Properties shared by all are the large amount of power at low k_∥ roughly at an amplitude of 10¹⁵ mK²/(Mpc/h)³. This emission is approximately flat over most of k_⊥ but rises steeply rise at low ${k}_{\perp }$ . The amplitude agreement is particularly apparent in Figure 6 where we plot a slice of the 2D power spectrum at ${k}_{\parallel }=0$ where most foreground power is expected to lie. A model of smooth galactic emission has not been subtracted, which likely contributes to this steep rise. The "wedge" shaped linear dependence on baseline length in the 2D power spectra is due to the inherently chromatic response of a wide field instrument to smooth spectrum foregrounds; sources entering far from the phase center appear as bright pixels at higher ${k}_{\parallel }$ with sources on the horizon at the edge indicated by Figure 4's solid black line. The solid and dotted lines in the figure indicate the upper boundaries of power from sources at the horizon and at the beam half power point, respectively. With the exception of some instrumental features foreground power is well isolated within this expected boundary. This emission is also visible in the image cubes as side-lobes extending from outside of the imaged area which move as function of frequency. Observations recorded when the Galactic plane is near the horizon have a much larger wedge component and have been excluded from this analysis. See Thyagarajan et al. (2015a, 2015b) and Pober et al. (2016) for a detailed discussion of the foreground contributions to the power spectra in this data.

The two main instrumental systematics are horizontal striping due to missing or poorly calibrated data at the edges of regular coarse passbands and vertical striping due to spectral variation near uneven uvf sampling. As described in Section 2, the MWA reads out spectra which are divided into 1.28 MHz wide "coarse bands." These bands have small known aliasing and gain instabilities in the edge channels, so during initial flagging we flag the edge-most 85 kHz. This regular gap in the spectra corresponds to a poor sampling in Fourier space at integer values of $\eta =781$ ns or ${k}_{\parallel }=0.45$ h Mpc⁻¹. In the 2D power spectrum this manifests as horizontal stripes of high power which are in fact sidelobes of the foreground wedge, and higher error bars reflecting a lack of information about these modes. These sidelobes can be minimized by working to improve the accuracy of the passband calibration and thus having fewer flagged channels. They can also be downweighted by accounting for the covariance between modes as is done by EmpCov.

A similar issue also arises from gaps in the uv coverage. In places where coverage is not uniform—such as at longer baseline lengths where baseline density drops as $1/{r}^{2}$ —beam weights can vary dramatically as a function of frequency leading to a vertical striping effect.
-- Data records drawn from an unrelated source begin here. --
Lemma other_headers_witness :
  serve (Sample.host (Sample.prints "Logged out"))
    {| method := Some "GET"; url := Some "/logout";
       req_headers :=
         Some (<[ "authorization" := "Bearer none" ]> Sample.browser) |}
  = serve (Sample.host (Sample.prints "Logged out")) (Sample.get "/logout").
Proof.
  apply other_headers_are_ignored; reflexivity.
Defined.

Lemma leading_integer_witness :
  (statusCode (served (Sample.host (Sample.exits 2))
                 (Sample.get "/httpcode/503?retry=1")) = 503 /\
   messageBody (Sample.get "/httpcode/503?retry=1")
     (served (Sample.host (Sample.exits 2))
        (Sample.get "/httpcode/503?retry=1")) = "503?retry=1") /\
  (statusCode (served (Sample.host (Sample.exits 2))
                 (Sample.get "/httpcode/204abc")) = 204 /\
   body (served (Sample.host (Sample.exits 2))
           (Sample.get "/httpcode/204abc")) = "204abc" /\
   messageBody (Sample.get "/httpcode/204abc")
     (served (Sample.host (Sample.exits 2))
        (Sample.get "/httpcode/204abc")) = EmptyString).
Proof.
  destruct (httpcode_status_is_the_leading_integer
              (Sample.host (Sample.exits 2))
              (Sample.get "/httpcode/503?retry=1") "503" "?retry=1" 503)
    as (H1 & H2);
    [reflexivity | reflexivity | reflexivity | lia | reflexivity
    | reflexivity |].
  destruct (httpcode_status_is_the_leading_integer
              (Sample.host (Sample.exits 2))
              (Sample.get "/httpcode/204abc") "204" "abc" 204)
    as (H3 & H4);
    [reflexivity | reflexivity | reflexivity | lia | reflexivity
    | reflexivity |].
  unfold served in *. rewrite H1 in *. rewrite H3 in *.
  repeat split; assumption.
Defined.

Lemma httpcode_zero_witness :
  statusCode (served (Sample.host (Sample.exits 2))
                (Sample.get "/httpcode/-000")) = 404 /\
  body (served (Sample.host (Sample.exits 2)) (Sample.get "/httpcode/-000"))
    = "-000".
Proof.
  destruct (httpcode_zero_falls_back_to_404 (Sample.host (Sample.exits 2))
              (Sample.get "/httpcode/-000") "-000") as (_ & H1 & H2);
    [reflexivity | reflexivity | reflexivity | auto].
Defined.


Lemma httpcode_segments_witness :
  serve (Sample.host (Sample.exits 2)) (Sample.get "/httpcode/201/a/b")
  = serve (Sample.host (Sample.exits 2)) (Sample.get "/httpcode/201").
Proof.
  exact (httpcode_ignores_further_segments (Sample.host (Sample.exits 2))
           (Sample.get "/") "201" "a/b" eq_refl).
Defined.

Lemma expiry_before_all_dates_witness :
  headers (served (Sample.host (Sample.prints
                     (Sample.tokenText "-271821-04-20T00:00:00.000Z")))
             (Sample.get "/token")) !! "Expires" = Some "Invalid Date".
Proof.
  destruct (expiry_before_all_dates_is_invalid
              (Sample.host (Sample.prints
                 (Sample.tokenText "-271821-04-20T00:00:00.000Z")))
              (Sample.get "/token") "az account get-access-token -o json"
              (Sample.tokenText "-271821-04-20T00:00:00.000Z")
              {[ "expiresOn" := JString "-271821-04-20T00:00:00.000Z" ]}
              (JString "-271821-04-20T00:00:00.000Z") (- maxTime))
    as (_ & _ & H);
    [reflexivity | exists "/token"; split; reflexivity
    | apply list_elem_of_here | reflexivity | reflexivity | reflexivity
    | reflexivity | reflexivity | unfold maxTime; lia | exact H].
Defined.

Lemma preflight_witness :
  served (Sample.host (Sample.exits 2)) (Sample.options (Some "/token"))
  = {| headersSent := true; statusCode := 200;
       headers := {[ "Content-Type" := "text/plain";
                     "Access-Control-Allow-Origin" := "http://localhost:3000";
                     "Access-Control-Allow-Headers" := "*" ]};
       body := EmptyString; finished := true |}.
Proof.
  unfold served.
  rewrite (preflight_is_a_200_for_any_url (Sample.host (Sample.exits 2))
             (Sample.options (Some "/token")) eq_refl).
  reflexivity.
Defined.

(** * Properties of the test runner's configuration *)

Lemma trimStart_blank s : blank s = true -> trimStart s = EmptyString.
Proof.
  induction s as [| c s IH]; simpl; [reflexivity |].
  destruct (is_white_space c); simpl; [exact IH | discriminate].
Qed.

Lemma environment_cases env :
  Playwright.environment env ∈ Playwright.validEnvironments ->
  Playwright.environment env = "prod" \/ Playwright.environment env = "int" \/
  Playwright.environment env = "dev" \/ Playwright.environment env = "local" \/
  Playwright.environment env = "canary".
Proof.
  unfold Playwright.validEnvironments.
  rewrite !elem_of_cons, elem_of_nil. tauto.
Qed.

Lemma load_accepted env :
  Playwright.environment env ∈ Playwright.validEnvironments ->
  Playwright.load env =
  inr (default (Playwright.localConfig env)
         (Playwright.configMap env !! Playwright.environment env),
       Playwright.oaiBaseUrlMap !!
         or_fallback (Some (Playwright.environment env)) "local").
Proof.
  intros H. unfold Playwright.load.
  rewrite bool_decide_eq_true_2 by exact H. reflexivity.
Qed.
(** * Validated order and customer records (models.py)

    [models.py] declares seventeen pydantic record classes and two
    string-backed enumerations.  The file holds no function of its own:
    what it "does" is what pydantic's validation engine does with those
    declarations.  The development therefore has two layers.

    - [Pydantic]: the engine of pydantic 2 under the configuration the
      source leaves at its defaults: lax mode, extra keys ignored, lookup
      by alias, defaults not validated, every field and every list
      element validated and all line errors collected, bounds of a number
      checked [le] before [ge] and failing on NaN.
    - [Models]: the declarations of [models.py], field by field, in the
      order and with the constraints written there.

    Raw input is a Python object built from [None], [bool], [int],
    [float], [str], [datetime], [date], [list] and [dict] with string
    keys; bytes, decimals, tuples, sets and record instances passed as
    input are left out.  A member of a [str]-backed enumeration is a
    string and is not told apart from the plain string equal to it.
    A [str] is held as the engine holds it, by its UTF-8 encoding, one
    cell of a [string] per byte; [len] counts its code points.  A [str]
    with a lone surrogate has no such encoding and is left out.
    Floats are the numbers of IEEE 754 binary64.  A line error carries
    its location and its type; the message, the offending input and the
    context are left out. *)

From Stdlib Require Import List String Ascii ZArith Bool Lia.
From Stdlib Require Import Floats.SpecFloat.
Import ListNotations.

Set Warnings "-register-all".
Set Implicit Arguments.

(** ** Python values *)

Module Py.

(** [datetime.date] and [datetime.datetime]; [tzinfo] is the offset from
    UTC in seconds for an aware value and [None] for a naive one. *)
Record date := Date { year : Z; month : Z; day : Z }.
Record time := Time { hour : Z; minute : Z; second : Z; microsecond : Z }.
Record datetime := Datetime { on : date; at_ : time; tzinfo : option Z }.

Definition midnight : time := Time 0 0 0 0.

Definition time_eqb (a b : time) : bool :=
  (hour a =? hour b)%Z && (minute a =? minute b)%Z &&
  (second a =? second b)%Z && (microsecond a =? microsecond b)%Z.

(** A Python [float] is an IEEE 754 binary64 number. *)
Definition float := spec_float.
Definition prec : Z := 53.
Definition emax : Z := 1024.

(** [float(z)]: round to nearest, ties to even; an integer too large for
    a double raises [OverflowError]. *)
Definition float_of_int (z : Z) : option float :=
  match binary_normalize prec emax z 0 false with
  | S754_infinity _ => None
  | f => Some f
  end.

Definition float_of_bool (b : bool) : float :=
  binary_normalize prec emax (if b then 1 else 0) 0 false.

(** The order between a float and an integer, read off the exact value
    (-1)^s * m * 2^e of a finite float; NaN is in no order with
    anything. *)
Definition float_leb_int (f : float) (b : Z) : bool :=
  match f with
  | S754_zero _ => (0 <=? b)%Z
  | S754_infinity s => s
  | S754_nan => false
  | S754_finite s m e =>
      let v := if s then Z.neg m else Z.pos m in
      if (0 <=? e)%Z then (v * 2 ^ e <=? b)%Z else (v <=? b * 2 ^ (- e))%Z
  end.

Definition int_leb_float (b : Z) (f : float) : bool :=
  match f with
  | S754_zero _ => (b <=? 0)%Z
  | S754_infinity s => negb s
  | S754_nan => false
  | S754_finite s m e =>
      let v := if s then Z.neg m else Z.pos m in
      if (0 <=? e)%Z then (b <=? v * 2 ^ e)%Z else (b * 2 ^ (- e) <=? v)%Z
  end.

(** A [str] is held by its UTF-8 encoding.  A code point is one leading
    byte followed by continuation bytes, the bytes 10xxxxxx, so [len(s)]
    is the number of bytes that are no continuation bytes. *)
Definition is_continuation (a : ascii) : bool :=
  match a with Ascii _ _ _ _ _ _ b6 b7 => b7 && negb b6 end.

Fixpoint len (s : string) : nat :=
  match s with
  | EmptyString => 0
  | String a s' => if is_continuation a then len s' else S (len s')
  end.

(** [''.join(map(chr, cs)).encode()]: the UTF-8 encoding of a sequence of
    code points, in one to four bytes each. *)
Definition continuation (c i : N) : ascii :=
  Ascii (N.testbit c i) (N.testbit c (i + 1)) (N.testbit c (i + 2))
        (N.testbit c (i + 3)) (N.testbit c (i + 4)) (N.testbit c (i + 5))
        false true.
It is most prominent above $| u| \gt 100\lambda$ or ${k}_{\perp }\gt 0.1$ h Mpc⁻¹, which corresponds to when uv sampling begins to drop below unity beyond the densest part of the MWA core. This effect can be ameliorated by using an accurate model for the beam and array positions to grid these samples according to the optimal mapmaking procedure, the approach taken by the FHD imager, or the CHIPS approach of calculating and inverting the full instrumental covariance.

The most noticeable difference between the different pipeline paths is in the power level in the window above the horizon and below the first coarse passband line (between 0.1 and 0.3 ${k}_{\parallel }$ and 0.01 and 0.05 ${k}_{\perp }$ ). FHD to εppsilon displays a noise-like window in the 2D space, with a number of points dipping below zero while the other methods are noise-like only at at much higher ks. One commonality between all power spectra with this positive bias is a relatively higher amplitude of the coarse passband lines.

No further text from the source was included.